Les données macroéconomiques présentées au sommet révèlent la gravité des enjeux. Selon le rapport World economic siuation and prospects 2025 des Nations Unies, le ratio moyen dette publique/PIB en Afrique est passé de 68,9 % en 2023 à 67,5 % en 2024 et devrait atteindre 64,3 % en 2025. Le stock de la dette extérieure africaine s’élève à environ 1 150 milliards de dollars, et le coût du service de cette dette a représenté en 2024 près de 163 milliards de dollars, soit une part significative des recettes publiques pour plusieurs pays. Dans certains États, comme le Nigeria, le Ghana ou le Kenya, les paiements d’intérêts peuvent absorber jusqu’à 70 % des revenus fiscaux, limitant fortement la capacité d’investissement social et infrastructurel. Cette situation illustre la pression persistante exercée par les marchés financiers internationaux et souligne la nécessité de mécanismes de refinancement innovants et équitables.
Daouda Sembene, membre du panel d’experts africains, a rappelé lors d’une intervention à France 24 que le sommet constituait «un moment de bascule» pour le continent. Il a plaidé pour la création d’un mécanisme multilatéral de refinancement capable de réduire les coûts d’emprunt, d’allonger les maturités et de restaurer la confiance des investisseurs, tout en corrigeant les biais dans la perception du risque africain. Pour Sembene, l’Afrique ne doit plus être perçue comme un simple bénéficiaire de mesures de secours, mais comme un acteur capable d’influencer durablement la structure financière mondiale. Ses analyses, soutenues par des données rigoureuses sur le coût du service de la dette et sur les conditions d’emprunt, ont trouvé un écho auprès des ministres africains et de plusieurs institutions financières internationales.

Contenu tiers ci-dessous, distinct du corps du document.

(* ===== verification/Spfs.v ===== *)
(** * SPFS v2 storage (kernel/src/fs.rs)

    The block allocator, the transactional file writer over direct and indirect
    blocks, the write-ahead journal and its disk format, and the block cache.
    Blocks are numbered by [nat]; block 0 is the superblock and doubles as the
    null pointer. *)
From S2P Require Import Prelude Bytes Disk.

(** kernel/src/fs.rs:93-98 [BLOCK_SIZE, PTRS_PER_BLOCK, DIRECT_BLOCKS_COUNT, MAX_DIRECT_SIZE, MAX_SINGLE_INDIRECT_SIZE, MAX_DOUBLE_INDIRECT_SIZE] *)
Definition BLOCK_SIZE : nat := 512.
Definition PTRS_PER_BLOCK : nat := BLOCK_SIZE / 4.
Definition DIRECT_BLOCKS_COUNT : nat := 6.
Definition MAX_DIRECT_SIZE : nat := DIRECT_BLOCKS_COUNT * BLOCK_SIZE.
Definition MAX_SINGLE_INDIRECT_SIZE : nat := MAX_DIRECT_SIZE + PTRS_PER_BLOCK * BLOCK_SIZE.
Definition MAX_DOUBLE_INDIRECT_SIZE : Z :=
  Z.of_nat MAX_SINGLE_INDIRECT_SIZE + Z.of_nat PTRS_PER_BLOCK * Z.of_nat PTRS_PER_BLOCK * Z.of_nat BLOCK_SIZE.

#[global] Arguments BLOCK_SIZE : simpl never.
#[global] Arguments PTRS_PER_BLOCK : simpl never.
#[global] Arguments DIRECT_BLOCKS_COUNT : simpl never.

(** kernel/src/fs.rs:70-83 [InodeV2] *)
Record InodeV2 := mkInode {
  inode_id : Z;
  file_type : Z;
  inode_flags : Z;
  permissions : Z;
  uid : Z;
  gid : Z;
  inode_size : Z;
  block_count : Z;
  direct_blocks : list nat;
  indirect_block : nat;
  double_indirect : nat;
}.

(** kernel/src/fs.rs:101-107 [FsError] *)
Inductive FsError := NoSpace | InvalidSeek | PermissionDenied | NotFound | CorruptedMetadata.

(** ** The block allocator *)

(** kernel/src/fs.rs:109-113 [BlockAllocator] *)
Record BlockAllocator := mkAllocator {
  total_blocks : nat;
  free_blocks : nat;
  bitmap : list bool;
}.

(** kernel/src/fs.rs:116-127 [BlockAllocator::new] *)
Definition allocator_new (n : nat) : BlockAllocator :=
  let bm := replicate n false in
  mkAllocator n (n - 1) (if (0 <? n) then <[0 := true]> bm else bm).

(** The first free bit — kernel/src/fs.rs:130-142 [BlockAllocator::allocate_block] *)
Definition allocate_block (a : BlockAllocator) : option nat * BlockAllocator :=
  if free_blocks a =? 0 then (None, a)
  else match list_find (λ u, u = false) (bitmap a) with
       | Some (i, _) => (Some i, mkAllocator (total_blocks a) (free_blocks a - 1) (<[i := true]> (bitmap a)))
       | None => (None, a)
       end.

(** The count is a [u32] — kernel/src/fs.rs:145-151 [BlockAllocator::free_block] *)
Definition free_block {E} (b : nat) : comp BlockAllocator E unit :=
  a ← get;
  match bitmap a !! b with
  | Some true =>
      n ← unwrap (fits 32 (Z.of_nat (free_blocks a) + 1));
      put (mkAllocator (total_blocks a) (Z.to_nat n) (<[b := false]> (bitmap a)))
  | _ => mret tt
  end.

(** ** The storage engine *)

(** kernel/src/fs.rs:154-157 [SpfsV2Engine] *)
Record SpfsV2Engine := mkEngine {
  allocator : BlockAllocator;
  block_data : gmap nat bytes;
}.

(** kernel/src/fs.rs:160-165 [SpfsV2Engine::new] *)
Definition engine_new (n : nat) : SpfsV2Engine := mkEngine (allocator_new n) ∅.

(** An operation works on the engine and on the inode it is given. *)
Definition Spfs : Type := SpfsV2Engine * InodeV2.
Local Abbreviation M := (comp Spfs FsError).

Definition with_allocator (a : BlockAllocator) (s : Spfs) : Spfs := (mkEngine a (block_data s.1), s.2).
Definition on_allocator {A} (m : comp BlockAllocator FsError A) : M A := zoom (λ s : Spfs, allocator s.1) with_allocator m.
Definition alloc_op : comp BlockAllocator FsError (option nat) := λ a, let '(o, a') := allocate_block a in (Ok o, a').
Definition set_block (b : nat) (v : bytes) : M unit :=
  modify (λ s, (mkEngine (allocator s.1) (<[b := v]> (block_data s.1)), s.2)).
Definition remove_block (b : nat) : M unit :=
  modify (λ s, (mkEngine (allocator s.1) (delete b (block_data s.1)), s.2)).

Definition set_direct (l : list nat) (i : InodeV2) : InodeV2 :=
  mkInode (inode_id i) (file_type i) (inode_flags i) (permissions i) (uid i) (gid i) (inode_size i) (block_count i)
    l (indirect_block i) (double_indirect i).
Definition set_indirect (b : nat) (i : InodeV2) : InodeV2 :=
  mkInode (inode_id i) (file_type i) (inode_flags i) (permissions i) (uid i) (gid i) (inode_size i) (block_count i)
    (direct_blocks i) b (double_indirect i).
Definition set_double (b : nat) (i : InodeV2) : InodeV2 :=
  mkInode (inode_id i) (file_type i) (inode_flags i) (permissions i) (uid i) (gid i) (inode_size i) (block_count i)
    (direct_blocks i) (indirect_block i) b.
Definition set_sizes (sz n : Z) (i : InodeV2) : InodeV2 :=
  mkInode (inode_id i) (file_type i) (inode_flags i) (permissions i) (uid i) (gid i) sz n
    (direct_blocks i) (indirect_block i) (double_indirect i).
Definition on_inode (f : InodeV2 → InodeV2) : M unit := modify (λ s, (s.1, f s.2)).

(** kernel/src/fs.rs:183-194 [SpfsV2Engine::write_file_transactional, pre-allocation] *)
Fixpoint stage (n : nat) (staged : list nat) : M (list nat) :=
  match n with
  | O => mret staged
  | S n =>
      o ← on_allocator alloc_op;
      match o with
      | Some b => stage n (staged ++ [b])
      | None => for_each staged (λ b, on_allocator (free_block b));; throw NoSpace
      end
  end.

(** A table that cannot be allocated is passed over —
    kernel/src/fs.rs:210-226 [SpfsV2Engine::write_file_transactional, inode pointers] *)
Definition assign_pointer (idx b : nat) : M unit :=
  if idx <? DIRECT_BLOCKS_COUNT then on_inode (λ i, set_direct (<[idx := b]> (direct_blocks i)) i)
  else if idx <? DIRECT_BLOCKS_COUNT + PTRS_PER_BLOCK then
    s ← get;
    (if indirect_block s.2 =? 0 then
       o ← on_allocator alloc_op;
       match o with
       | Some t => on_inode (set_indirect t);; set_block t (replicate BLOCK_SIZE 0%Z)
       | None => mret tt
       end
     else mret tt);;
    s ← get;
    match block_data s.1 !! indirect_block s.2 with
    | Some table =>
        set_block (indirect_block s.2) (splice ((idx - DIRECT_BLOCKS_COUNT) * 4) (to_le 4 (Z.of_nat b)) table)
    | None => mret tt
    end
  else mret tt.

(** The first block of [data], padded with zeros —
    kernel/src/fs.rs:202-205 [SpfsV2Engine::write_file_transactional, block buffer] *)
Definition first_block (data : bytes) : bytes :=
  let n := length data `min` BLOCK_SIZE in take n data ++ replicate (BLOCK_SIZE - n) 0%Z.

(** kernel/src/fs.rs:197-230 [SpfsV2Engine::write_file_transactional, write loop] *)
Fixpoint write_blocks (staged : list nat) (data : bytes) (idx : nat) : M nat :=
  match data with
  | [] => mret idx
  | _ =>
      match staged with
      | [] => panic
      | b :: staged =>
          set_block b (first_block data);;
          assign_pointer idx b;;
          write_blocks staged (drop BLOCK_SIZE data) (S idx)
      end
  end.

(** kernel/src/fs.rs:170-235 [SpfsV2Engine::write_file_transactional] *)
Definition write_file_transactional (data : bytes) : M nat :=
  if bool_decide (data = []) then mret 0
  else
    staged ← stage ((length data + BLOCK_SIZE - 1) / BLOCK_SIZE) [];
    n ← write_blocks staged data 0;
    on_inode (set_sizes (wrap 32 (Z.of_nat (length data))) (wrap 32 (Z.of_nat n)));;
    mret (length data).

(** ** Reclaiming a file *)

(** [table[i * 4..(i + 1) * 4]] as a block number —
    kernel/src/fs.rs:252-253 [SpfsV2Engine::truncate_and_reclaim, table entry] *)
Definition table_entry (table : bytes) (i : nat) : nat := Z.to_nat (from_le (take 4 (drop (i * 4) table))).

(** kernel/src/fs.rs:240-246 [SpfsV2Engine::truncate_and_reclaim, direct blocks] *)
Definition reclaim_direct (i : nat) : M unit :=
  s ← get;
  match direct_blocks s.2 !! i with
  | Some b =>
      if b =? 0 then mret tt
      else on_allocator (free_block b);; remove_block b;; on_inode (λ n, set_direct (<[i := 0]> (direct_blocks n)) n)
  | None => mret tt
  end.

(** kernel/src/fs.rs:251-258 [SpfsV2Engine::truncate_and_reclaim, pointers of a table] *)
Definition reclaim_entry (table : bytes) (i : nat) : M unit :=
  let b := table_entry table i in
  if b =? 0 then mret tt else on_allocator (free_block b);; remove_block b.

(** [self.block_data.remove(&b)] and the loop over the removed table —
    kernel/src/fs.rs:250-259 [SpfsV2Engine::truncate_and_reclaim, indirect table] *)
Definition reclaim_table (entry : bytes → nat → M unit) (b : nat) : M unit :=
  s ← get;
  match block_data s.1 !! b with
  | Some table => remove_block b;; for_each (seq 0 PTRS_PER_BLOCK) (entry table)
  | None => mret tt
  end.

(** kernel/src/fs.rs:268-283 [SpfsV2Engine::truncate_and_reclaim, entries of the double-indirect table] *)
Definition reclaim_indirect (table : bytes) (i : nat) : M unit :=
  let b := table_entry table i in
  if b =? 0 then mret tt else reclaim_table reclaim_entry b;; on_allocator (free_block b).

(** kernel/src/fs.rs:238-291 [SpfsV2Engine::truncate_and_reclaim] *)
Definition truncate_and_reclaim : M unit :=
  for_each (seq 0 DIRECT_BLOCKS_COUNT) reclaim_direct;;
  s ← get;
  (if indirect_block s.2 =? 0 then mret tt
   else reclaim_table reclaim_entry (indirect_block s.2);;
        on_allocator (free_block (indirect_block s.2));; on_inode (set_indirect 0));;
  s ← get;
  (if double_indirect s.2 =? 0 then mret tt
   else reclaim_table reclaim_indirect (double_indirect s.2);;
        on_allocator (free_block (double_indirect s.2));; on_inode (set_double 0));;
  on_inode (set_sizes 0 0).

Dans son discours lors de la séance plénière, le président sud-africain Cyril Ramaphosa a souligné l’importance symbolique et politique de ce sommet. Il a appelé à un rééquilibrage du système financier international, dénonçant une «inégalité d’accès au financement» qui handicape les nations vulnérables et limite la croissance durable. Cyril Ramaphosa a insisté sur la nécessité d’alléger le fardeau de la dette, d’accroître les financements climatiques et de renforcer les institutions africaines de développement, notamment le Fonds africain de développement. Selon lui, le continent doit disposer de ressources propres pour investir dans les infrastructures, l’énergie renouvelable et l’adaptation climatique, afin de réduire sa dépendance à l’égard des financements extérieurs.
Les questions climatiques et énergétiques ont également occupé une place centrale dans les discussions. L’Afrique, qui subit de plein fouet les conséquences du réchauffement global malgré sa faible contribution aux émissions mondiales, réclame un accès simplifié aux financements d’adaptation et une coopération renforcée pour sa transition énergétique. Les délégations des États-Unis, de l’Union européenne, de la Chine et de l’Inde ont exprimé leur engagement à soutenir cette transition, tout en rappelant la nécessité de partenariats stratégiques et d’une gestion transparente des ressources. L’attention portée aux minéraux critiques a illustré le rôle stratégique que l’Afrique peut jouer dans la transition énergétique mondiale, non plus comme simple fournisseur de matières premières mais comme acteur central de chaînes de valeur locales et d’industries durables.

Les implications macroéconomiques sont significatives avec la mise en place d’un mécanisme de refinancement pourrait réduire le coût du service de la dette, libérant des ressources pour l’investissement social et productif. Le renforcement du Fonds africain de développement permettrait de mobiliser davantage de capitaux locaux et internationaux pour des projets structurants, mais cette perspective dépend de la crédibilité des engagements internationaux et de la gouvernance efficace des fonds. Le G20 de Johannesburg a ainsi posé les bases d’un rééquilibrage partiel mais essentiel du système financier mondial, en donnant à l’Afrique une capacité d’influence jusque-là inédite.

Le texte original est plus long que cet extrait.